In August 2017 we started the first large-scale coral reef restoration project in Colombia in San Andrés and Providencia. The project seeks to preserve the tourism, fishing and coastal protection services that coral reefs provide to the inhabitants of the archipelago through the implementation of strategies that promote natural recovery and the construction of resilient reefs as well as offering a source of economic income to local communities. The project corresponds to Phase 2 of the "Bigger, More Effective: Undertaking Large-Scale Coral Reef Restoration in Colombia" initiative by Corales de Paz.
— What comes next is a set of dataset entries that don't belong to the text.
Lemma housekeeping__cleanSnapshotDir v : preserves housekeeping (_cleanSnapshotDir env v).
Proof.
  intros w. unfold _cleanSnapshotDir, FileManager_remove, try_catch.
  autorewrite with run.
  assert (H : housekeeping w (logged w [Exec_remove (getSnapshotCacheDir env v)])).
  { unfold housekeeping. repeat split; try reflexivity.
    exists [Exec_remove (getSnapshotCacheDir env v)].
    split; [reflexivity | repeat constructor]. }
  destruct (native_remove env (trace w) (getSnapshotCacheDir env v)); exact H.
Qed.

Lemma housekeeping_delete v :
  preserves housekeeping
    (modify_prefs (fun p => with_updates p (Obj.delete (updates p) v))).
Proof.
  intros w. unfold housekeeping. simpl. repeat split; try reflexivity.
  exists []. split; [now rewrite app_nil_r | constructor].
Qed.

Lemma housekeeping_forget_current :
  preserves housekeeping (modify_prefs (fun p => with_current p None (currentBuildId p))).
Proof.
  intros w. unfold housekeeping. simpl. repeat split; try reflexivity.
  exists []. split; [now rewrite app_nil_r | constructor].
Qed.

Lemma housekeeping__isRunningVersion v : preserves housekeeping (_isRunningVersion v).
Proof. intros w. apply housekeeping_refl. Qed.

#[local] Hint Resolve housekeeping__savePrefs housekeeping__cleanSnapshotDir
  housekeeping_delete housekeeping_forget_current housekeeping__isRunningVersion : core.

Lemma housekeeping_deleteVersionById v : preserves housekeeping (deleteVersionById env v).
Proof. unfold deleteVersionById. preserves_auto. Qed.

#[local] Hint Resolve housekeeping_deleteVersionById : core.

Lemma housekeeping_cleanupStaleVersions : preserves housekeeping (cleanupStaleVersions env).
Proof. unfold cleanupStaleVersions. preserves_auto. Qed.

#[local] Hint Resolve housekeeping_cleanupStaleVersions : core.

Lemma housekeeping_cleanupVersions : preserves housekeeping (cleanupVersions env).
Proof. unfold cleanupVersions. preserves_auto. Qed.


(** *** The current version *)

Variable c : string.
Variable stored : list IAvailableUpdate.

Lemma keeps_version_refl w : keeps_version env c stored w w.
Proof.
  intros H. split; [exact H |]. split; [reflexivity |]. split; [apply incl_refl |].
  exists []. split; [now rewrite app_nil_r | constructor].
Qed.

Lemma keeps_version_trans w1 w2 w3 :
  keeps_version env c stored w1 w2 -> keeps_version env c stored w2 w3 ->
  keeps_version env c stored w1 w3.
Proof.
  intros H12 H23 H1. destruct (H12 H1) as (H2 & G12 & I12 & e1 & T1 & F1).
  destruct (H23 H2) as (H3 & G23 & I23 & e2 & T2 & F2).
  split; [exact H3 |]. split; [congruence |].
  split; [eapply incl_tran; eauto |].
  exists (e1 ++ e2)%list. split; [rewrite T2, T1; now rewrite app_assoc |].
  apply Forall_app; auto.
Qed.

#[local] Hint Resolve keeps_version_refl keeps_version_trans : core.

(** A step that leaves the heap alone and makes calls that spare [c]. *)
Lemma keeps_version_logged w evs :
  Forall (spares env c stored) evs -> keeps_version env c stored w (logged w evs).
Proof.
  intros F H. split; [exact H |]. split; [reflexivity |]. split; [apply incl_refl |].
  exists evs. now split.
Qed.

Lemma keeps_version__savePrefs : preserves (keeps_version env c stored) (_savePrefs env).
Proof.
  intros w. unfold _savePrefs. autorewrite with run.
  assert (H : keeps_version env c stored w (logged w [Exec_setPreferences (prefs w)]))
    by (apply keeps_version_logged; repeat constructor).
  destruct (native_setPreferences env (trace w) (prefs w)); exact H.
Qed.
The flagship strategy of the project is Coral Gardening, which consists of the rehabilitation of coral reefs through the massive cultivation of coral fragments in underwater nurseries and their subsequent transplantation in deteriorated reefs.

 

 

In the first stage of the project, nine (9) nurseries were built (5 in San Andrés and 4 in Providencia) and a stock of 13,453 fragments of nine (9) different species of coral was generated, including Deer Horn corals, Acropora cervicornis and A. palmata, that are critically endangered. With this result, the history of coral gardening in Colombia has been rewritten. Twelve months after its first sowing, average fragment survival rates above 80% are observed, percentages within the reference values ​​found for the cultivation of A. cervicornis in the Caribbean. Between September and October 2018 a pilot was conducted where 500 colonies grown in nurseries were transplanted in coral areas of San Andrés and Providencia.

 

 

Corals of Peace began its work in San Andrés and Providencia, Colombian Caribbean and now it has begun to expand to the Maldives and Seychelles, and soon to the Eastern Tropical Pacific.